Durch den Maschinenschaden erreichten wir eine Reisegeschwindigkeit von ungefähr 10-15 Knoten. Zahlreiche Restaurants und Bars waren zu finden, wie auch ein Open-Air-Kino, Pools, Wasserrutschen, Spa und viele andere Annehmlichkeiten. Für jeden Reisenden hatte es was Passendes dabei.

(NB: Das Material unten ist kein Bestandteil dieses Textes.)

(** Nothing throws, but the classifier does not recognise the file, which
    has the extension of an encrypted park. *)
Definition unknownSeaOracle : Oracle :=
  mkOracle (fun _ _ => None) (fun _ => None) (mkParkLoadResult [] false 20)
    (fun _ => NETWORK_MODE_NONE) true [] (fun _ => 0%N) ∅
    (fun _ => true) (fun _ => [1; 2; 3]).

End ParkLoad.

(** ** [Context::Launch] and [Context::DownloadPark] *)

Module Launcher.
Import ParkLoad.
Local Open Scope string_scope.
Local Open Scope Z_scope.
Local Open Scope load_scope.

Definition isOpen (a : StartupAction) : bool :=
  match a with StartupAction_Open => true | _ => false end.
Definition isTitle (a : StartupAction) : bool :=
  match a with StartupAction_Title => true | _ => false end.

Definition isEmpty (s : string) : bool :=
  match s with EmptyString => true | _ => false end.

Definition isNil {A : Type} (l : list A) : bool :=
  match l with [] => true | _ => false end.

(** [strstr(hay, needle) != nullptr]. *)
Fixpoint contains (needle hay : string) : bool :=
  match hay with
  | EmptyString => prefix needle hay
  | String _ rest => prefix needle hay || contains needle rest
  end.

(** What [Launch] reads: the members and globals as they are when it is
    entered, the preprocessor switch and constant it names, and the answers
    of the HTTP client and of the editor.  The callees are taken not to
    write the globals [Launch] reads back. *)
Record LaunchEnv : Type := mkLaunchEnv {
  versionCheckFutureValid : bool;       (* [_versionCheckFuture.valid()] *)
  gOpenRCT2Headless : bool;
  gOpenRCT2StartupAction : StartupAction;
  PlayIntro : bool;                     (* [gConfigGeneral.PlayIntro] *)
  gOpenRCT2StartupActionPath : string;
  gNetworkStart : NETWORK_MODE;
  gNetworkStartPort : Z;
  DefaultPort : Z;                      (* [gConfigNetwork.DefaultPort] *)
  gNetworkStartAddress : string;
  ListenAddress : string;               (* [gConfigNetwork.ListenAddress] *)
  gCustomPassword : string;
  DefaultPassword : string;             (* [gConfigNetwork.DefaultPassword] *)
  gNetworkStartHost : string;
  DISABLE_HTTP : bool;
  SCREEN_FLAGS_PLAYING : Z;
  httpStatusOk : string -> bool;        (* [res.status == Http::Status::Ok] *)
  httpBody : string -> list Z;          (* [res.body] *)
  EditorLoadLandscapeResult : string -> bool
}.

Section Launch.
Variable cfg : Config.
Variable o : Oracle.
Variable g : LaunchEnv.

(** [Context::DownloadPark] (lines 1295-1319). *)
Definition DownloadPark (url : string) : L (list Z) :=
  downloaded <-
    tryCatch
      (call o (HttpDo url) ;;
       if negb (httpStatusOk g url)
       then throw (runtime_error "bad http status")
       else ret true)
      (fun e =>
         if isStdException e then
           call o (ConsoleErrorWriteLine
                     ("Failed to download '" ++ url ++ "', cause " ++ what e)) ;;
           ret false
         else throw e) ;;
  if downloaded then ret (httpBody g url) else ret [].

(** Lines 876-890: the startup action that the [switch] sees. *)
Definition startupAction : L StartupAction :=
  if gOpenRCT2Headless g then
    (* NONE or OPEN are the only allowed actions for headless mode *)
    if negb (isOpen (gOpenRCT2StartupAction g)) then
      emit (Assign_gOpenRCT2StartupAction StartupAction_None) ;;
      ret StartupAction_None
    else ret (gOpenRCT2StartupAction g)
  else if isTitle (gOpenRCT2StartupAction g) && PlayIntro g then
    emit (Assign_gOpenRCT2StartupAction StartupAction_Intro) ;;
    ret StartupAction_Intro
  else ret (gOpenRCT2StartupAction g).

(** [gNetworkStartPort] with its default (lines 949-952 and 993-996); the
    value is the port afterwards. *)
Definition defaultPort (port : Z) : L Z :=
  if port =? 0 then
    emit (Assign_gNetworkStartPort (DefaultPort g)) ;; ret (DefaultPort g)
  else ret port.

(** Lines 942-972: the park is loaded.  The value is [gNetworkStartPort]
    afterwards. *)
Definition startLoadedPark (port : Z) : L Z :=
  emit (Assign_gScreenFlags (SCREEN_FLAGS_PLAYING g)) ;;
  if negb (DISABLE_NETWORK cfg) && isServer (gNetworkStart g) then
    port' <- defaultPort port ;;
    address <-
      (if isEmpty (gNetworkStartAddress g) then
         emit (Assign_gNetworkStartAddress (ListenAddress g)) ;;
         ret (ListenAddress g)
       else ret (gNetworkStartAddress g)) ;;
    (if isEmpty (gCustomPassword g)
     then call o (NetworkSetPassword (DefaultPassword g))
     else call o (NetworkSetPassword (gCustomPassword g))) ;;
    call o (NetworkBeginServer port' address) ;;
    ret port'
  else
    call o GameLoadScripts ;;
    call o GameNotifyMapChanged ;;
    ret port.

(** [case StartupAction::Open] (lines 899-973). *)
Definition openPark (port : Z) : L Z :=
  let path := gOpenRCT2StartupActionPath g in
  (* A path that includes "://" is illegal with all common filesystems, so
     it is almost certainly a URL *)
  if contains "://" path then
    if DISABLE_HTTP g then startLoadedPark port
    else
      (* Download park and open it using its temporary filename *)
      data <- DownloadPark path ;;
      if isNil data then call o TitleLoad ;; ret port
      else
        loaded <- LoadParkFromStream cfg o (MemoryStream data) path true
                    false ;;
        if negb loaded then
          call o (ConsoleErrorWriteLine ("Failed to load '" ++ path ++ "'")) ;;
          call o TitleLoad ;;
          ret port
        else startLoadedPark port
  else
    loaded <-
      tryCatch (LoadParkFromFile cfg o path true false)
        (fun e =>
           if isStdException e then
             call o (ConsoleErrorWriteLine
                       ("Failed to load '" ++ path ++ "'")) ;;
             call o (ConsoleErrorWriteLine (what e)) ;;
             call o TitleLoad ;;
             ret false
           else throw e) ;;
    if negb loaded then ret port else startLoadedPark port.

(** The [switch] of lines 892-985.  The value is [gNetworkStartPort]
    afterwards. *)
Definition runStartupAction (action : StartupAction) : L Z :=
  match action with
  | StartupAction_Intro =>
      emit (Assign_gIntroState IntroState_PublisherBegin) ;;
      call o TitleLoad ;;
      ret (gNetworkStartPort g)
  | StartupAction_Title =>
      call o TitleLoad ;;
      ret (gNetworkStartPort g)
  | StartupAction_Open => openPark (gNetworkStartPort g)
  | StartupAction_Edit =>
      (if isEmpty (gOpenRCT2StartupActionPath g) then call o EditorLoad
       else
         call o (EditorLoadLandscape (gOpenRCT2StartupActionPath g)) ;;
         if negb (EditorLoadLandscapeResult g (gOpenRCT2StartupActionPath g))
         then call o TitleLoad
         else ret tt) ;;
      ret (gNetworkStartPort g)
  | _ => ret (gNetworkStartPort g)
  end.

(** Lines 987-997. *)
Definition connectClient (port : Z) : L unit :=
  if negb (DISABLE_NETWORK cfg) && isClient (gNetworkStart g) then
    port' <- defaultPort port ;;
    call o (NetworkBeginClient (gNetworkStartHost g) port')
  else ret tt.

(** [Context::Launch] (lines 861-1002).  The task started with
    [std::async] runs beside the launch and is not followed; the game loop
    is one call here. *)
Definition Launch : L unit :=
  when (negb (versionCheckFutureValid g)) (call o AsyncVersionCheck) ;;
  emit (Assign_gIntroState IntroState_None) ;;
  action <- startupAction ;;
  port <- runStartupAction action ;;
  connectClient port ;;
  call o StdInOutConsoleStart ;;
  call o RunGameLoopCall.

End Launch.

(** The startup action the [switch] of [Launch] sees. *)
Definition normalisedAction (g : LaunchEnv) : StartupAction :=
  if gOpenRCT2Headless g then
    if isOpen (gOpenRCT2StartupAction g) then StartupAction_Open
    else StartupAction_None
  else if isTitle (gOpenRCT2StartupAction g) && PlayIntro g
  then StartupAction_Intro
  else gOpenRCT2StartupAction g.

(** What [Launch] does before the [switch], when nothing throws. *)
Definition launchPrologue (g : LaunchEnv) : list Call :=
  ((if versionCheckFutureValid g then [] else [AsyncVersionCheck])
   ++ [Assign_gIntroState IntroState_None]
   ++ (if gOpenRCT2Headless g then
         if isOpen (gOpenRCT2StartupAction g) then []
         else [Assign_gOpenRCT2StartupAction StartupAction_None]
       else if isTitle (gOpenRCT2StartupAction g) && PlayIntro g
       then [Assign_gOpenRCT2StartupAction StartupAction_Intro]
       else []))%list.

(** What the [switch] does for the actions that load no park, when
    nothing throws. *)
Definition simpleAction (g : LaunchEnv) (action : StartupAction) : list Call :=
  match action with
  | StartupAction_Intro =>
      [Assign_gIntroState IntroState_PublisherBegin; TitleLoad]
  | StartupAction_Title => [TitleLoad]
  | StartupAction_Edit =>
      if isEmpty (gOpenRCT2StartupActionPath g) then [EditorLoad]
      else (EditorLoadLandscape (gOpenRCT2StartupActionPath g)
            :: (if EditorLoadLandscapeResult g (gOpenRCT2StartupActionPath g)
                then [] else [TitleLoad]))%list
  | _ => []
  end.

(** What [Launch] does after the [switch], when nothing throws. *)
Definition launchEpilogue (cfg : Config) (g : LaunchEnv) : list Call :=
  ((if negb (DISABLE_NETWORK cfg) && isClient (gNetworkStart g) then
      (if gNetworkStartPort g =? 0
       then [Assign_gNetworkStartPort (DefaultPort g)] else [])
      ++ [NetworkBeginClient (gNetworkStartHost g)
            (if gNetworkStartPort g =? 0 then DefaultPort g
             else gNetworkStartPort g)]
    else [])
   ++ [StdInOutConsoleStart; RunGameLoopCall])%list.

(** The calls of [case StartupAction::Open] once the park is loaded. *)
Definition isStartCall (c : Call) : bool :=
  match c with
  | Assign_gScreenFlags _ | Assign_gNetworkStartPort _
  | Assign_gNetworkStartAddress _ | NetworkSetPassword _
  | NetworkBeginServer _ _ | GameLoadScripts | GameNotifyMapChanged => true
  | _ => false
  end.

(** The calls with which [Launch] ends. *)
Definition isEpilogueCall (c : Call) : bool :=
  match c with
  | NetworkBeginClient _ _ | StdInOutConsoleStart | RunGameLoopCall => true
  | _ => false
  end.

(** A headless server that opens a saved game. *)
Definition serverEnv : LaunchEnv :=
  mkLaunchEnv false true StartupAction_Open true "a.sv6"
    NETWORK_MODE_SERVER 0 11753 EmptyString "0.0.0.0" EmptyString "secret"
    EmptyString false 0 (fun _ => true) (fun _ => []) (fun _ => true).

(** A desktop game that starts with the title screen and plays the intro. *)
Definition desktopEnv : LaunchEnv :=
  mkLaunchEnv false false StartupAction_Title true EmptyString
    NETWORK_MODE_NONE 0 11753 EmptyString "0.0.0.0" EmptyString "secret"
    EmptyString false 0 (fun _ => true) (fun _ => []) (fun _ => true).

End Launcher.

(** ** [Context::InitialiseDrawingEngine] *)

Module Drawing.

(** Modelled from the spec: the enumeration is declared in a header that
    is not among the sources; the code names [Software] and [None]. *)
Inductive DrawingEngine : Type :=
| DrawingEngine_None
| DrawingEngine_Software
| DrawingEngine_Other (n : nat).

Definition isSoftware (e : DrawingEngine) : bool :=
  match e with DrawingEngine_Software => true | _ => false end.

(** What the function writes. *)
Record DrawState : Type := mkDrawState {
  _drawingEngineType : DrawingEngine;
  _drawingEngine : bool;              (* whether the pointer is set *)
  gConfigGeneral_DrawingEngine : DrawingEngine
}.

Inductive DrawCall : Type :=
| FactoryCreate (type : DrawingEngine)
| EngineInitialise
| EngineSetVSync (vsync : bool)
| LogError (text : string)
| LogFatal (text : string)
| Exit (code : Z)
| ConfigSaveDefault
| DrawingEngineInit
| WindowCheckAllValidZoom.

Inductive DrawOutcome : Type :=
| Returned
| Exited
| AssertionFailed
| Thrown.                             (* an exception leaves the function *)

(** What the function reads and what the other modules answer.  The
    factory is taken not to throw, and the engine to throw nothing but
    [std::exception]s.

    Modelled from the spec: [DrawingEngineInit()] is defined in a file that
    is not among the sources, so what it does is an answer of the
    environment: given the three variables as they are when it is called,
    whether it returns, exits, fails an assertion or throws, and what it
    leaves in them.  An exception it throws is not caught: the first call
    is outside the [try], the second inside a handler. *)
Record DrawEnv : Type := mkDrawEnv {
  NDEBUG : bool;                      (* whether [assert] is compiled out *)
  UseVSync : bool;                    (* [gConfigGeneral.UseVSync] *)
  Create : DrawingEngine -> bool;     (* whether the factory returns an engine *)
  InitialiseThrows : option string;   (* [what()] of the [std::exception] *)
  SetVSyncThrows : option string;
  onDrawingEngineInit : DrawState -> DrawOutcome * DrawState
}.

Während Daniela SPA und andere Einrichtungen des Schiffs genoss, besuchte ich das Symposium der AMSAT-NA. Die hochkarätige Veranstaltung wurden von allen wichtigen Persönlichkeiten aus der Szene besucht. Da waren Entwickler, Konstrukteure und Anwender gleichermassen vertreten. Die Präsentationen waren daher auch hoch spannend und erkenntnisreich.
Special AMSAT-Award
Während des Symposiums wurde ein Special Satelliten Award ausgeschrieben. Es galt einer der Stationen auf der Carnival-Liberty während den drei Tagen zu arbeiten. Nun waren einige eingefleischte Satelliten-Diplom Jäger an Bord, denen dieses Diplom scheinbar sehr unter den Nägeln gebrannt hat. Daher ist es nicht verwunderlich, dass es Kontakte zwischen Stationen untereinander an Board der Carnival Liberty über einen der Satelliten im Orbit gab. Doch das kurioseste Satelliten-QSO zur Erfüllung des Diploms gelang vermutlich Andrew Glasbrenner, KO4MA, der dazu gleich «zwei Satelliten» nutzte. Allerdings war einer der Satelliten ein Kommerzieller: Seine XYL hat ihn Nachts extra geweckt, damit er von seiner Kabine aus per Internet-Remote auf seine Station in Florida zugreifen konnte. So hatte er dann via Satellit Bill, KG5FQX gearbeitet und so das Special-Diplom erhalten.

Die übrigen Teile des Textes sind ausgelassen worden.